Javier Manjarres, a Republican primary election candidate for Florida's 22nd congressional district, wrote on social media in July 2018, "C'mon Fred...stop exploiting her death in the name of some political agenda...your daughter was shot by some lunatic who had an AR-15, not by the gun itself. #Fixit #VoteJavi". Guttenberg responded that he would do everything possible to make sure that Manjarres would not "sniff the halls of Congress", and that "If you call honesty around gun safety exploitation, then you clearly have a political agenda." Manjarres was later arrested for physically attacking his sister's boyfriend and shooting at his truck as he fled.

On September 4, 2018, at a confirmation hearing for the Supreme Court nomination of Brett Kavanaugh, Guttenberg, attending as a guest of Senator Dianne Feinstein, introduced himself to Kavanaugh and held out his arm; Kavanaugh looked at him, but turned away without shaking his hand. The encounter formed the basis of one the many written questions Kavanaugh received from the senators following the hearing; in response Kavanaugh wrote that he did not recognize Guttenberg after having had a "chaotic morning". Guttenberg criticized Kavanaugh's response, calling it "less than genuine".

In September 2019, Guttenberg met with Senator Ted Cruz and actress and advocate Alyssa Milano to discuss gun violence. He said this was "a really important day." On February 4, 2020, Guttenberg was invited to attend President Trump's State of the Union address.
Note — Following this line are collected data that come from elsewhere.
(* ===== verification/Cluster.v ===== *)
(** * Failover elections of the cluster (src/redis-stable/src/cluster.c)

    A cluster is a set of servers that exchange messages.  When a master fails
    one of its replicas is elected by the other masters to replace it.  Each
    server has its own view of the cluster ([clusterState]), of which this file
    models what elections read and write: the epochs, the nodes with their
    flags and slots, the state of the current election and of a manual
    failover, the send buffers, and the epochs saved on disk.

    One call reads the clock once; the inputs of a call that are not part of
    the cluster state (clock, random number, replication offsets,
    configuration) are the record [env].

    Left out: logging and the reason why a replica cannot fail over, statistics,
    the shard channels that clusterDelSlot unsubscribes, the switch of the
    replication when a replica becomes a master, the clients that a manual
    failover pauses, the gossip of PING and PONG messages, and what clusterCron
    does outside failovers. *)
From stdpp Require Import base list gmap sorting.
From S2P Require Import Prelude.

Module Cluster.

Definition CLUSTER_SLOTS : Z := 16384.

Definition CLUSTER_NODE_MASTER : Z := 1.
Definition CLUSTER_NODE_SLAVE : Z := 2.
Definition CLUSTER_NODE_PFAIL : Z := 4.
Definition CLUSTER_NODE_FAIL : Z := 8.
Definition CLUSTER_NODE_MYSELF : Z := 16.
Definition CLUSTER_NODE_HANDSHAKE : Z := 32.
Definition CLUSTER_NODE_MIGRATE_TO : Z := 256.
Definition CLUSTER_NODE_NOFAILOVER : Z := 512.

Definition CLUSTER_TODO_HANDLE_FAILOVER : Z := Z.shiftl 1 0.
Definition CLUSTER_TODO_UPDATE_STATE : Z := Z.shiftl 1 1.
Definition CLUSTER_TODO_SAVE_CONFIG : Z := Z.shiftl 1 2.
Definition CLUSTER_TODO_FSYNC_CONFIG : Z := Z.shiftl 1 3.
Definition CLUSTER_TODO_HANDLE_MANUALFAILOVER : Z := Z.shiftl 1 4.

Definition CLUSTERMSG_FLAG0_PAUSED : Z := Z.shiftl 1 0.
Definition CLUSTERMSG_FLAG0_FORCEACK : Z := Z.shiftl 1 1.

Definition CLUSTER_MAX_REJOIN_DELAY : Z := 5000.
Definition CLUSTER_MIN_REJOIN_DELAY : Z := 500.
Definition CLUSTER_WRITABLE_DELAY : Z := 2000.

Definition has (flags bits : Z) : bool := negb (Z.land flags bits =? 0).
Definition clear_bits (flags bits : Z) : Z := Z.land flags (Z.lnot bits).

(** The name of a node; the code compares the 40 bytes of two names. *)
Abbreviation name := Z.

(** What a server knows of a node.  The bitmap of its slots is the set of the
    slots whose bit is set; [link] tells that there is a connection to it. *)
Record clusterNode := mkNode {
  flags : Z; configEpoch : Z; slots : gset Z; numslots : Z; slaves : list name;
  slaveof : option name; voted_time : Z; repl_offset : Z; link : bool }.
During the speech, Guttenberg attempted to shout over the President, and was asked to leave. The following day he apologized for the outburst, saying he let his emotions get the best of him.

After the Robb Elementary School shooting in 2022, Guttenberg called for politicians to enact stricter gun control, and expressed support for the families of the victims.
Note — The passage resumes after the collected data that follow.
(* ===== verification/Election.v ===== *)
(** * Elections over a network (src/redis-stable/src/cluster.c)

    The servers of Cluster.v exchange messages over a network that delays,
    reorders and drops them.  A step is a message that a server processes, a
    timer, the end of an event loop iteration (the configuration is saved when
    needed, then the send buffers can be written), a write of the send buffers
    before the end of the iteration, a new epoch without an election, a
    restart from the saved configuration, or any reconfiguration of a server's
    view of the others (gossip, failure detection, updates of slots, commands
    of the administrator).  The early write is there because the barrier that
    clusterSendMessage asks for holds a message back until the next iteration
    only when the connection it is written to is the one that was read
    (aeProcessEvents of ae.c): a vote goes to the link to the replica, whose
    write handler may already be pending, and the request came on another
    connection.  CLUSTER RESET HARD, which takes the epochs back, is not a step.

    The theorems: a master never sends two votes for one epoch, also across
    restarts, unless it restarts between an early write and the saving of its
    configuration, and then it can; two replicas do not win the same epoch when
    every vote is counted in the election it was given for; and the code does
    not always do that: a vote that arrives after a new election was scheduled
    is counted in it. *)
From stdpp Require Import base list gmap sorting.
From S2P Require Import Prelude Cluster.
Guttenberg serves on the advisory board of Voters of Tomorrow, an advocacy organization that promotes political engagement among Generation Z.

In 2024, Guttenberg disavowed gun violence advocacy group March for Our Lives, claiming that their support for pro-Palestine college protests in the Gaza war was antisemitic. He had also previously stated that he would support a pro-Israel Republican over an anti-Israel Democrat in an election, and that he was in favor of Governor Ron DeSantis's moves to ban Students for Justice in Palestine chapters from Florida universities.

=== Legal ===
In May 2018, Guttenberg and another parent whose child was killed in the massacre filed lawsuits against American Outdoor Brands, a company that makes the AR-15 rifle, and Sunrise Tactical Supply, a store that sold the weapon to the shooter, as being "complicit in the attack" that resulted in 17 deaths. The lawsuit is the first step in an effort to challenge a 2001 Florida law that protects gun makers and gun sellers from such lawsuits.

==Personal life==
Guttenberg is a real estate agent and auto broker in Parkland, Florida. Guttenberg grew up in a Conservative Jewish home and is a Reform Jew as an adult. He struggled with his faith after his daughter's death; he ceased attending synagogue but remained on good terms with his rabbi.